When "Python" occurs in a line of the material, copy that line.

=======

Lemma redraw_first_other_class (rs : list Z) (m : MultiClassTsetlinMachine)
    (target_class c : Z) :
  redraw (length rs) target_class c (mkWorld rs m) =
  if decide (c = to_uint target_class) then sampled rs m target_class
  else Ok (c, mkWorld rs m).
Proof.
  revert c. induction rs as [|r rs IH]; intros c; simpl; case_decide; try done.
  unfold bind, draw_class, get_mc, rand, sampled. simpl.
  rewrite IH. by case_decide.
Qed.

Lemma sampling_first_other_class (target_class : Z) (w : world) :
  (let* negative_target_class := draw_class in
   let* fuel := remaining_draws in
   redraw fuel target_class negative_target_class) w
  = sampled (draws w) (mc_tm w) target_class.
Proof.
  destruct w as [[|r rs] m]; [done|].
  unfold bind, draw_class, get_mc, rand, remaining_draws, sampled. simpl.
  rewrite redraw_first_other_class. by case_decide.
Qed.

Lemma tm_update_at_Ok i Xi pos target w tm :
  0 <= i -> machines w !! Z.to_nat i = Some tm ->
  tm_update_at i Xi pos target w =
  Ok (tt, mkWorld (snd (tm_update tm Xi pos target (draws w)))
            (set_tsetlin_machines
               (<[Z.to_nat i := fst (tm_update tm Xi pos target (draws w))]> (machines w))
               (mc_tm w))).
Proof.
  intros Hi Htm. unfold tm_update_at, bind. rewrite (tm_at_Ok i w tm) by done.
  destruct (tm_update tm Xi pos target (draws w)) as [tm' rs]. simpl.
  rewrite set_tm_Ok; [done|]. apply lookup_lt_Some in Htm. unfold machines in *.
  simpl. lia.
Qed.
(** * PyKraken: outage pipeline (src/main.py)

    A shallow embedding of [main.py]: the retrying request helper
    [fetch_data], the thin wrappers around it, the pure transformation
    [filter_and_transform_outages] and the orchestration [main].

    Conventions of the embedding.
    - A Python value that came out of [response.json()] is a [json] tree,
      [None] being [JNull]; a JSON object is an association list in
      insertion order, read and written through [dict_get] and [dict_set]
      as a Python [dict] is.
      Numbers are integers: a payload with a JSON float in it is outside
      the model.  A [str] is held as its UTF-8 bytes.
    - A Python exception is a value of [exn]; code that may raise returns
      [res A].
    - Code that talks to the network, sleeps, logs or prints runs in [IO],
      a state-and-exception monad over a [world] that records every such
      event in order.
    - What the program cannot see into is a variable of the section that
      holds the program: [requests.request], [datetime.fromisoformat], and
      what the platform does with a sleep that [time.sleep] has accepted.
    - [backoff_factor] is a float, as the signature of [fetch_data] says:
      a finite one, given by its exact value, a rational.  The products
      [backoff_factor * (2 ** i)] are exact as long as they are floats at
      all, since a power of two only moves the exponent; where they are
      not, the code gets an [OverflowError] or an infinity, and so does
      the model.
    - A body that is not JSON makes [response.json()] raise
      [requests.JSONDecodeError], which is a [RequestException] (requests
      2.27 and later); what else [json()] may raise is a field of the
      response. *)

From Stdlib Require Import ZArith QArith List String Ascii Bool Lia.
From stdpp Require Import base option list strings gmap.

Local Open Scope Z_scope.
Local Open Scope string_scope.
Local Open Scope list_scope.

(* ===================================================================== *)
(** ** Python values *)
(* ===================================================================== *)

#[local] Set Warnings "-register-all".

Inductive json : Type :=
| JNull
| JBool (b : bool)
| JNum (n : Z)
| JStr (s : string)
| JList (xs : list json)
| JDict (kvs : list (string * json)).

(** The exceptions the program can meet.  The first four are the
    [requests] hierarchy: [Timeout], [HTTPError] and [JSONDecodeError] are
    subclasses of [RequestException]; [ConnectionError] stands for every
    other subclass (connection refused, too many redirects, ...).
    [OSError] is the built-in class itself, which no [except] clause of
    the program names ([RequestException] is a subclass of it, not the
    other way round). *)
Inductive exn : Type :=
| Timeout
| HTTPError
| JSONDecodeError
| ConnectionError
| KeyError
| TypeError
| ValueError
| UnboundLocalError
| UnicodeDecodeError
| OverflowError
| RecursionError
| OSError.

Definition is_Timeout (e : exn) : bool :=
  match e with Timeout => true | _ => false end.

Definition is_HTTPError (e : exn) : bool :=
  match e with HTTPError => true | _ => false end.

Definition is_RequestException (e : exn) : bool :=
  match e with
  | Timeout | HTTPError | JSONDecodeError | ConnectionError => true
  | _ => false
  end.

Inductive res (A : Type) : Type :=
| Ok (a : A)
| Raise (e : exn).
Arguments Ok {A} a.
Arguments Raise {A} e.

Definition res_bind {A B} (m : res A) (k : A -> res B) : res B :=
  match m with
  | Ok a => k a
  | Raise e => Raise e
  end.

Declare Scope res_scope.
Delimit Scope res_scope with res.
Notation "'let*' x ':=' m 'in' k" := (res_bind m (fun x => k))
  (at level 10, x name, m at level 100, k at level 200) : res_scope.

(** *** dict *)

Definition pydict : Type := list (string * json).

(** [d.get(k)]: the value stored under [k], if any. *)
Fixpoint dict_get (k : string) (d : pydict) : option json :=
  match d with
  | [] => None
  | (k', v) :: d' => if String.eqb k k' then Some v else dict_get k d'
  end.

(** [d[k] = v]: an existing key keeps its position, a new key goes last. *)
Fixpoint dict_set (k : string) (v : json) (d : pydict) : pydict :=
  match d with
  | [] => [(k, v)]
  | (k', v') :: d' =>
      if String.eqb k k' then (k', v) :: d' else (k', v') :: dict_set k v d'
  end.
Lemma classifier_outcome cloud args :
  outcome (classifier cloud args) =
  match outcome (read_phase cloud) with
  | Ok (providers, tally) => outcome (audit_phase cloud args providers tally)
  | Raise e => Raise e
  end.
Proof.
  unfold classifier. prog_simpl.
  by destruct (outcome (read_phase cloud)) as [[providers tally]|e].
Qed.

Lemma dump_phase_trace cloud args multiple :
  Forall silent (trace (dump_phase cloud args multiple)).
Proof.
  unfold dump_phase. destruct (output_json args) as [path|]; [|constructor].
  destruct (bool_decide (path = "")); [constructor|]. prog_simpl.
  destruct (open_write cloud path); by repeat constructor.
Qed.

(** What a run prints, writes and returns, phase by phase. *)
Lemma main_spec cloud args :
  let run := main cloud args in
  match outcome (classifier cloud args) with
  | Ok multiple =>
      match outcome (dump_phase cloud args multiple) with
      | Ok _ =>
          stdout (trace run) = report_lines multiple /\
          puts (trace run) =
            (if repair args
             then (run_puts cloud (planned_puts multiple)).1 else []) /\
          outcome run =
            (if repair args
             then (run_puts cloud (planned_puts multiple)).2 else Ok tt)
      | Raise e =>
          stdout (trace run) = [] /\ puts (trace run) = [] /\
          outcome run = Raise e
      end
  | Raise e =>
      stdout (trace run) = [] /\ puts (trace run) = [] /\ outcome run = Raise e
  end.
Proof.
  cbv zeta. unfold main.
  pose proof (classifier_trace cloud args) as Hc.
  rewrite trace_bind, outcome_bind, stdout_app, puts_app,
    (stdout_nil _ Hc), (puts_nil _ (silent_not_put _ Hc)), !app_nil_l.
  destruct (outcome (classifier cloud args)) as [multiple|e]; [|done].
  pose proof (dump_phase_trace cloud args multiple) as Hd.
  rewrite trace_bind, outcome_bind, stdout_app, puts_app,
    (stdout_nil _ Hd), (puts_nil _ (silent_not_put _ Hd)), !app_nil_l.
  destruct (outcome (dump_phase cloud args multiple)) as [[]|e]; [|done].
  destruct (report_phase_spec multiple) as (Hp & Hs & Ho).
  destruct (repair_phase_spec cloud args multiple) as (Hp' & Hs' & Ho').
  rewrite trace_bind, outcome_bind, Ho, stdout_app, puts_app,
    Hp, Hs, Hp', Hs', Ho'.
  by rewrite app_nil_r.
Qed.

=======

* [Answer section]
    - A Python value that came out of [response.json()] is a [json] tree,
      as a Python [dict] is.
    - A Python exception is a value of [exn]; code that may raise returns
(** ** Python values *)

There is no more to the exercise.